は、商標法第3条第1項第3号に当たるとして、
「識別力がない」=原則登録NGと判断されやすくなります。


2. 登録が難しいパターン/工夫次第でチャンスが出るパターン

登録がほぼ無理な典型パターン

次のようなパターンは、ほぼ説明語だけで構成されているため、登録がかなり難しくなります。

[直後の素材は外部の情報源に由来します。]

Lemma from_inherit_fold root al : forall rw0 ro0,
  root <> [] -> (forall r, r ∈ rw0 ++ ro0 -> starts_with r root = true) ->
  let st := foldl (inherit_step root) (rw0, ro0) al in
  (forall r, r ∈ st.1 ++ st.2 -> starts_with r root = true)
  /\ (forall r, r ∈ ro0 -> r ∈ st.2)
  /\ (forall spec leaf, spec ∈ al -> mode spec = ReadOnly -> file_name (host_path spec) = Some leaf ->
      join root [Normal leaf] ∈ st.2).
Proof.
  induction al as [|s al IH]; intros rw0 ro0 Hroot H0; cbn [foldl]; [set_solver|].
  assert (Hj : forall l, starts_with (join root [Normal l]) root = true).
  { intros l. rewrite join_plain by (done || by repeat constructor). apply starts_with_spec. eauto. }
  set (st0 := inherit_step root (rw0, ro0) s).
  assert (Hst : (forall r, r ∈ st0.1 ++ st0.2 -> starts_with r root = true)
    /\ (forall r, r ∈ ro0 -> r ∈ st0.2)
    /\ (mode s = ReadOnly -> forall leaf, file_name (host_path s) = Some leaf ->
        join root [Normal leaf] ∈ st0.2)).
  { unfold st0, inherit_step. destruct (file_name (host_path s)) as [l|]; [|set_solver].
    destruct (mode s); simpl; (split; [|set_solver]); intros r Hr; rewrite !elem_of_app in Hr;
      rewrite ?list_elem_of_singleton in Hr; specialize (H0 r); rewrite elem_of_app in H0;
      naive_solver. }
  destruct Hst as (Hin & Hkeep & Hnew). destruct st0 as [rw1 ro1]. simpl in *.
  destruct (IH rw1 ro1 Hroot Hin) as (A & B & C). split; [exact A|]. split; [auto|].
  intros spec leaf Hs Hm Hl. apply elem_of_cons in Hs as [->|Hs]; [|by eapply C].
  apply B. by apply Hnew.
Qed.

Lemma from_inherit_spec sid root al : root <> [] ->
  let p := from_inherit sid root al in
  rootfs p = root
  /\ (forall r, r ∈ allowed_rw p ++ allowed_ro p -> starts_with r root = true)
  /\ (forall spec leaf, spec ∈ al -> mode spec = ReadOnly -> file_name (host_path spec) = Some leaf ->
      join root [Normal leaf] ∈ allowed_ro p).
Proof.
  intros Hr. unfold from_inherit.
  destruct (from_inherit_fold root al [root] [] Hr) as (A & _ & C).
  - intros r. rewrite app_nil_r, list_elem_of_singleton. intros ->. apply starts_with_spec.
    exists []. by rewrite app_nil_r.
  - destruct (foldl _ _ _) as [rw0 ro0]. done.
Qed.

Lemma starts_with_trans a b c : starts_with a b = true -> starts_with b c = true -> starts_with a c = true.
Proof.
  rewrite !starts_with_spec. intros [x ->] [y ->]. exists (y ++ x). by rewrite app_assoc.
Qed.

Lemma confined_write p root q :
  rootfs p = root -> (forall r, r ∈ allowed_rw p -> starts_with r root = true) ->
  permits (file_policy p) "file-write*" q = true <->
  starts_with q root = true
  \/ q = path_of_string "/dev/null" \/ q = path_of_string "/dev/dtracehelper".
Proof.
  intros <- Hrw. rewrite permits_write.
  split; [|naive_solver]. intros [?|[(r & Hin & Hm)|?]]; auto. left.
  eapply starts_with_trans; [exact Hm|]. by apply Hrw.
Qed.

(** Write confinement: the profile built from any inherit list lets the
    session write exactly under its rootfs and to the two device files. *)
Theorem profile_write_confinement (sid : string) (root : Path) (al : list InheritSpec) (q : Path) :
  root <> [] ->
  permits (file_policy (from_inherit sid root al)) "file-write*" q = true <->
  starts_with q root = true
  \/ q = path_of_string "/dev/null" \/ q = path_of_string "/dev/dtracehelper".
Proof.
  intros Hr. destruct (from_inherit_spec sid root al Hr) as (E & Hrw & _).
  apply confined_write; [done|]. intros r ?. apply Hrw, elem_of_app. auto.
Qed.

(** A directory inherited read-only is nevertheless writable: its copy lies
    under the rootfs, which the profile grants for writing as a whole. *)
Theorem readonly_inherit_writable (sid : string) (root : Path) (al : list InheritSpec)
    (spec : InheritSpec) (leaf : string) (q : Path) :
  root <> [] -> spec ∈ al -> mode spec = ReadOnly -> file_name (host_path spec) = Some leaf ->
  starts_with q (join root [Normal leaf]) = true ->
  join root [Normal leaf] ∈ allowed_ro (from_inherit sid root al)
  /\ permits (file_policy (from_inherit sid root al)) "file-write*" q = true.
Proof.
  intros Hr Hs Hm Hl Hq. destruct (from_inherit_spec sid root al Hr) as (E & Hrw & Hro).
  specialize (Hro spec leaf Hs Hm Hl). split; [done|].
  apply permits_write. left. rewrite E. eapply starts_with_trans; [exact Hq|].
  apply Hrw, elem_of_app. auto.
Qed.

(** A prepared sandbox is confined to its canonical rootfs: when [prepare]
    succeeds, the rootfs it reports is the canonical one, the command prefix
    names a profile inside it, the text written there reads as a policy that
    permits writing only under that rootfs and to the two device files, and
    the network clause is present exactly when asked for. *)
Theorem prepare_confines `{Os} (io : PrepareIo) (sid : string) (root : Path)
    (host : option Path) (al : list InheritSpec) (net : bool)
    (ps : PreparedSandbox) (profile : Path) (text : string) :
  prepare io sid root host al net = Ok (ps, (profile, text)) ->
  prep_rootfs ps <> [] -> no_newline sid = true ->
  no_newline (path_to_string (prep_rootfs ps)) = true ->
  canonicalize root = Ok (prep_rootfs ps)
  /\ starts_with profile (prep_rootfs ps) = true
  /\ argv_prefix ps = [SANDBOX_EXEC_PATH; "-f"; path_to_string profile; "--"]
  /\ exists p, network_outbound p = net
     /\ lex Idle text = (Idle, prologue ++ concat (map clause_tokens (file_policy p))
                                 ++ mach_tokens p ++ network_tokens p)
     /\ (forall q, permits (file_policy p) "file-write*" q = true ->
         starts_with q (prep_rootfs ps) = true
         \/ q = path_of_string "/dev/null" \/ q = path_of_string "/dev/dtracehelper").
Proof.
  unfold prepare. intros E Hne Hsid Hroot.
  destruct (create_dir_all root); [|done].
  case_match; [|done]. case_match; [|done].
  destruct (canonicalize root) as [canon|] eqn:Ec; [|done].
  destruct (io_write io); [|done]. injection E as <- <- <-. cbn [prep_rootfs argv_prefix] in *.
  split; [done|]. split.
  { rewrite join_plain by (done || by repeat constructor). apply starts_with_spec. eauto. }
  split; [done|]. destruct (from_inherit_spec sid canon al Hne) as (E & Hrw & _).
  set (p0 := from_inherit sid canon al) in *.
  assert (Hs0 : session_id p0 = sid) by (unfold p0, from_inherit; by destruct (foldl _ _ _)).
  exists (mkParams (session_id p0) (rootfs p0) (allowed_rw p0) (allowed_ro p0) net
            (native_ax_allowed p0)).
  split; [done|]. split.
  - apply generate_sbpl_lexes; cbn [session_id rootfs]; congruence.
  - intros q. rewrite (confined_write _ canon); [done|done|].
    intros r ?. apply Hrw, elem_of_app. auto.
Qed.

End Sandbox.

Module SandboxExamples.
Import Sandbox OsExamples.

Definition root1 : Path := path_of_string ("/sessions/a" +:+ str1 dquote +:+ "b").
Definition al1 : list InheritSpec :=
  [rw (path_of_string "/home/u/Downloads"); ro (path_of_string "/home/u/.ssh")].
Definition io_ok : PrepareIo := mkIo (Ok tt) (Err (CloneUnsupported [] [])) (Ok tt).
Definition prepared1 : PreparedSandbox :=
  mkPrepared root1 [SANDBOX_EXEC_PATH; "-f"; path_to_string (root1 ++ [Normal "sandbox.sb"]); "--"] true.


Lemma profile_write_confinement_witness :
  permits (file_policy (from_inherit "s1" root1 al1)) "file-write*" (root1 ++ [Normal "x"]) = true <->
  starts_with (root1 ++ [Normal "x"]) root1 = true
  \/ root1 ++ [Normal "x"] = path_of_string "/dev/null"
  \/ root1 ++ [Normal "x"] = path_of_string "/dev/dtracehelper".
Proof. apply profile_write_confinement. discriminate. Defined.

Lemma readonly_inherit_writable_witness :
  join root1 [Normal ".ssh"] ∈ allowed_ro (from_inherit "s1" root1 al1)
  /\ permits (file_policy (from_inherit "s1" root1 al1)) "file-write*"
       (root1 ++ [Normal ".ssh"; Normal "config"]) = true.
Proof.
  apply (readonly_inherit_writable "s1" root1 al1 (ro (path_of_string "/home/u/.ssh")) ".ssh");
    [discriminate | by apply list_elem_of_further, list_elem_of_here | reflexivity | reflexivity | reflexivity].
Defined.

Lemma prepare_confines_witness :
  exists text,
  prepare io_ok "s1" root1 None al1 false = Ok (prepared1, (root1 ++ [Normal "sandbox.sb"], text))
  /\ canonicalize root1 = Ok (prep_rootfs prepared1)
  /\ starts_with (root1 ++ [Normal "sandbox.sb"]) (prep_rootfs prepared1) = true.
Proof.
  eexists. split; [reflexivity|].
  edestruct (prepare_confines io_ok "s1" root1 None al1 false prepared1
    (root1 ++ [Normal "sandbox.sb"])) as (A & B & _);
    [reflexivity | discriminate | reflexivity | reflexivity | exact (conj A B)].
Defined.

End SandboxExamples.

① 成分名+「サプリ」「タブレット」「カプセル」だけ

  • 「ビタミンCタブレット」
  • 「鉄サプリ」
  • 「NMNカプセル」
  • 「DHAサプリメント」

② 成分名+効能ワードをそのまま並べただけ

  • 「コラーゲン美肌サプリ」
  • 「DHA記憶力サポート」
  • 「鉄分貧血対策サプリ」
  • 「乳酸菌腸活タブレット」

どれも “説明ワードの寄せ集め” なので、

  • 誰が作ったかは分からない
  • 「あの商品」としてのブランド性が弱い

商標としての識別力が弱く、拒絶されやすいです。


工夫次第で登録の余地が出てくるパターン

ポイントは一つ。

成分名が入っていても、全体として「固有のブランド名」として機能しているか

① 成分名+造語・ブランド要素の組み合わせ

イメージとして、こんな感じです。

  • 「DHC Super Collagen」(登録第5953108号)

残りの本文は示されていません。